[Start of Attachment]

(** * Order normalisation, listing parameters and search escaping of the
      coursework backend (Express + MongoDB), embedded in Rocq.

    The development follows the two server files of the repository:
    the full server (rate limits, compression, request ids; module
    [Part000]) and the earlier, smaller server (module [Part001]).  It
    also covers the allowlist of origins (modules [Cors] and, for the
    annotated copy of the full server, [Annotated]), the lazy connection
    ([Connection]), the reading routes ([Routes]) and the seed script
    ([Seed]).

    Request bodies are what [express.json()] hands to the routes: parsed
    JSON.  The language operations the handlers lean on ([Number(..)],
    [String(..)], [||], [typeof], property reads) are modelled in module
    [JS], and the expressions of [RegExp] in module [RegExp], after
    ECMA-262, including the places where they raise.

    Strings: a JavaScript string is modelled by a Rocq [string], one
    [ascii] per UTF-16 code unit, so the model covers the strings whose
    code units lie below 256 (ASCII and Latin-1).

    Numbers: IEEE 754 binary64, through the Standard Library's
    [spec_float] ([prec = 53], [emax = 1024]). *)

From Stdlib Require Import ZArith List String Ascii Bool Lia SpecFloat.
From Stdlib Require Import DecimalString.
Import ListNotations.
Local Open Scope string_scope.
Local Open Scope Z_scope.

Set Implicit Arguments.
Set Warnings "-register-all".

(* ===================================================================== *)
(** * Results of computations that may raise *)
(* ===================================================================== *)

(** The exceptions the modelled fragment can raise. *)
Inductive exn : Type :=
| TypeError
| SyntaxError
| BSONError.

(** An evaluation either returns a value or raises. *)
Inductive result (A : Type) : Type :=
| Ok (a : A)
| Throw (e : exn).
Arguments Ok {A} a.
Arguments Throw {A} e.

Definition bind {A B} (m : result A) (k : A -> result B) : result B :=
  match m with
  | Ok a => k a
  | Throw e => Throw e
  end.

Declare Scope js_scope.
Delimit Scope js_scope with js.
Notation "x <- m ;; k" := (bind m (fun x => k))
  (at level 61, m at next level, right associativity) : js_scope.
Local Open Scope js_scope.

(** [items.map(f)] and [for (const it of items)] with a callback that may
    raise: elements are visited in array order and the first exception
    ends the traversal. *)
Fixpoint mapM {A B} (f : A -> result B) (l : list A) : result (list B) :=
  match l with
  | [] => Ok []
  | a :: l' => b <- f a ;; bs <- mapM f l' ;; Ok (b :: bs)
  end.

Definition returns {A} (m : result A) : bool :=
  match m with Ok _ => true | Throw _ => false end.

(* ===================================================================== *)
(** * Characters and strings *)
(* ===================================================================== *)

Module Str.

Definition code (c : ascii) : N := N_of_ascii c.

Definition in_range (lo hi : ascii) (c : ascii) : bool :=
  (code lo <=? code c)%N && (code c <=? code hi)%N.

Definition is_digit (c : ascii) : bool := in_range "0" "9" c.
Definition is_upper (c : ascii) : bool := in_range "A" "Z" c.
Definition is_lower (c : ascii) : bool := in_range "a" "z" c.
Definition is_letter (c : ascii) : bool := is_upper c || is_lower c.
Definition is_space (c : ascii) : bool := Ascii.eqb c " ".
Definition is_hex (c : ascii) : bool :=
  is_digit c || in_range "a" "f" c || in_range "A" "F" c.

(** WhiteSpace and LineTerminator code units below 256:
    TAB, LF, VT, FF, CR, SP and NBSP. *)
Definition is_whitespace (c : ascii) : bool :=
  let n := code c in
  ((9 <=? n) && (n <=? 13) || (n =? 32) || (n =? 160))%N.

(** Latin-1 letters with a case pair inside Latin-1: U+00C0..U+00DE but
    U+00D7 (upper), U+00E0..U+00FE but U+00F7 (lower). *)
Definition is_latin1_upper (c : ascii) : bool :=
  let n := code c in ((192 <=? n) && (n <=? 222) && negb (n =? 215))%N.
Definition is_latin1_lower (c : ascii) : bool :=
  let n := code c in ((224 <=? n) && (n <=? 254) && negb (n =? 247))%N.

Definition shift_code (d : Z) (c : ascii) : ascii :=
  ascii_of_N (Z.to_N (Z.of_N (code c) + d)).

(** One code unit of [String.prototype.toLowerCase]. *)
Definition lower_char (c : ascii) : ascii :=
  if is_upper c || is_latin1_upper c then shift_code 32 c else c.

(** One code unit of [toUpperCase], when the result is a single code
    unit below 256; the other code units are left as they are. *)
Definition upper_char (c : ascii) : ascii :=
  if is_lower c || is_latin1_lower c then shift_code (-32) c else c.

Fixpoint map (f : ascii -> ascii) (s : string) : string :=
  match s with
  | EmptyString => EmptyString
  | String c s' => String (f c) (map f s')
  end.

Definition toLowerCase (s : string) : string := map lower_char s.

Fixpoint forallb (p : ascii -> bool) (s : string) : bool :=
  match s with
  | EmptyString => true
  | String c s' => p c && forallb p s'
  end.

Fixpoint existsb (p : ascii -> bool) (s : string) : bool :=
  match s with
  | EmptyString => false
  | String c s' => p c || existsb p s'
  end.

Definition is_empty (s : string) : bool :=
  match s with EmptyString => true | _ => false end.

Fixpoint trimStart (s : string) : string :=
  match s with
  | String c s' => if is_whitespace c then trimStart s' else s
  | EmptyString => EmptyString
  end.

Fixpoint rev_acc (s acc : string) : string :=
  match s with
  | EmptyString => acc
  | String c s' => rev_acc s' (String c acc)
  end.
Definition rev (s : string) : string := rev_acc s EmptyString.

(** [String.prototype.trim]. *)
Definition trim (s : string) : string := rev (trimStart (rev (trimStart s))).

(** [Array.prototype.join] on already converted elements. *)
Fixpoint join (sep : string) (l : list string) : string :=
  match l with
  | [] => ""
  | [s] => s
  | s :: l' => s ++ sep ++ join sep l'
  end.

Fixpoint repeat (c : ascii) (n : nat) : string :=
  match n with
  | O => EmptyString
  | S n' => String c (repeat c n')
  end.

End Str.

(* ===================================================================== *)
(** * Numbers: binary64 *)
(* ===================================================================== *)

Module Num.

Definition number : Type := spec_float.

Definition prec : Z := 53.
Definition emax : Z := 1024.

Definition NaN : number := S754_nan.
Definition Infinity : number := S754_infinity false.

(** The number nearest to an integer (round to nearest, ties to even). *)
Definition of_Z (z : Z) : number := binary_normalize prec emax z 0 false.

Definition isNaN (x : number) : bool :=
  match x with S754_nan => true | _ => false end.

(** [Number.isFinite] on a number. *)
Definition isFinite (x : number) : bool :=
  match x with
  | S754_zero _ | S754_finite _ _ _ => true
  | S754_infinity _ | S754_nan => false
  end.

Definition isZero (x : number) : bool :=
  match x with S754_zero _ => true | _ => false end.

Definition isNegZero (x : number) : bool :=
  match x with S754_zero true => true | _ => false end.

(** [x < y] and [x <= y]; both are false when an operand is NaN. *)
Definition ltb (x y : number) : bool := SFltb x y.
Definition leb (x y : number) : bool := SFleb x y.

(** Structural equality of representations. *)
Definition same (x y : number) : bool :=
  match x, y with
  | S754_zero a, S754_zero b => Bool.eqb a b
  | S754_infinity a, S754_infinity b => Bool.eqb a b
  | S754_nan, S754_nan => true
  | S754_finite a m e, S754_finite b m' e' =>
      Bool.eqb a b && Pos.eqb m m' && Z.eqb e e'
  | _, _ => false
  end.

(** [Math.max(a, b)]: NaN if either is NaN, [+0] above [-0]. *)
Definition Math_max (a b : number) : number :=
  if isNaN a || isNaN b then NaN
  else if ltb a b then b
  else if ltb b a then a
  else if isNegZero a then b else a.

(** [Math.min(a, b)]: NaN if either is NaN, [-0] below [+0]. *)
Definition Math_min (a b : number) : number :=
  if isNaN a || isNaN b then NaN
  else if ltb b a then b
  else if ltb a b then a
  else if isNegZero b then b else a.

(** ** Decimal text to number *)

(** The number nearest to [num / den], for [0 <= num] and [0 < den]. *)
Definition of_ratio (neg : bool) (num den : Z) : number :=
  if num =? 0 then S754_zero neg
  else
    let '(q, e, l) := SFdiv_core_binary prec emax num 0 den 0 in
    binary_round_aux prec emax neg q e l.

(** The number nearest to [m * 10^e], for [0 <= m].  Exponents far
    outside the binary64 range are settled without building the power. *)
Definition of_decimal (neg : bool) (m e : Z) : number :=
  if m =? 0 then S754_zero neg
  else if 310 <? e then S754_infinity neg
  else if Z.log2 m / 3 + 2 + e <? -330 then S754_zero neg
  else if 0 <=? e then of_ratio neg (m * 10 ^ e) 1
  else of_ratio neg m (10 ^ (- e)).

Definition digit_val (c : ascii) : Z :=
  let n := Z.of_N (Str.code c) in
  if Str.is_digit c then n - 48
  else if Str.in_range "a" "f" c then n - 87
  else if Str.in_range "A" "F" c then n - 55
  else 0.

Fixpoint digits_acc (base : Z) (s : string) (acc : Z) : Z :=
  match s with
  | EmptyString => acc
  | String c s' => digits_acc base s' (acc * base + digit_val c)
  end.
Definition digits_value (base : Z) (s : string) : Z := digits_acc base s 0.

(** Longest prefix satisfying [p], and the rest. *)
Fixpoint span (p : ascii -> bool) (s : string) : string * string :=
  match s with
  | String c s' =>
      if p c then let '(a, b) := span p s' in (String c a, b)
      else (EmptyString, s)
  | EmptyString => (EmptyString, EmptyString)
  end.

Definition is_bin (c : ascii) : bool := Str.in_range "0" "1" c.
Definition is_oct (c : ascii) : bool := Str.in_range "0" "7" c.

(** NonDecimalIntegerLiteral body: one or more digits of the base. *)
Definition radix_literal (p : ascii -> bool) (base : Z) (s : string) : number :=
  if negb (Str.is_empty s) && Str.forallb p s
  then of_Z (digits_value base s) else NaN.

(** ExponentPart, after the [e]. *)
Definition exponent_part (s : string) : option Z :=
  let '(neg, ds) :=
    match s with
    | String "+" r => (false, r)
    | String "-" r => (true, r)
    | _ => (false, s)
    end in
  if negb (Str.is_empty ds) && Str.forallb Str.is_digit ds
  then Some (if neg then - digits_value 10 ds else digits_value 10 ds)
  else None.

(** StrUnsignedDecimalLiteral. *)
Definition unsigned_decimal (neg : bool) (s : string) : number :=
  if String.eqb s "Infinity" then S754_infinity neg
  else
    let '(ip, r1) := span Str.is_digit s in
    let '(fp, r2) :=
      match r1 with
      | String "." r => span Str.is_digit r
      | _ => (EmptyString, r1)
      end in
    if Str.is_empty ip && Str.is_empty fp then NaN
    else
      let m := digits_value 10 (ip ++ fp) in
      let sh := Z.of_nat (String.length fp) in
      match r2 with
      | EmptyString => of_decimal neg m (- sh)
      | String c r =>
          if Ascii.eqb c "e" || Ascii.eqb c "E" then
            match exponent_part r with
            | Some ex => of_decimal neg m (ex - sh)
            | None => NaN
            end
          else NaN
      end.

(** StringToNumber (ECMA-262, 7.1.4.1.1). *)
Definition of_string (s : string) : number :=
  match Str.trim s with
  | EmptyString => S754_zero false
  | String "0" (String "x" r) | String "0" (String "X" r) =>
      radix_literal Str.is_hex 16 r
  | String "0" (String "o" r) | String "0" (String "O" r) =>
      radix_literal is_oct 8 r
  | String "0" (String "b" r) | String "0" (String "B" r) =>
      radix_literal is_bin 2 r
  | String "+" r => unsigned_decimal false r
  | String "-" r => unsigned_decimal true r
  | t => unsigned_decimal false t
  end.

(** ** Number to decimal text *)

Definition nat_string (z : Z) : string :=
  NilZero.string_of_uint (N.to_uint (Z.to_N z)).

(** [floor (num / den * 10^p)] and whether twice the remainder is below,
    at or above the divisor. *)
Definition scaled (num den p : Z) : Z * comparison :=
  let '(a, b) :=
    if 0 <=? p then (num * 10 ^ p, den) else (num, den * 10 ^ (- p)) in
  (a / b, Z.compare (2 * (a mod b)) b).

[End of Attachment]

- **What you need to do**
Only the lines holding the word "base" belong in the answer; copy them from the listing above.

- **Solution to the problem**
Fixpoint digits_acc (base : Z) (s : string) (acc : Z) : Z :=
  | String c s' => digits_acc base s' (acc * base + digit_val c)
Definition digits_value (base : Z) (s : string) : Z := digits_acc base s 0.
(** NonDecimalIntegerLiteral body: one or more digits of the base. *)
Definition radix_literal (p : ascii -> bool) (base : Z) (s : string) : number :=
  then of_Z (digits_value base s) else NaN.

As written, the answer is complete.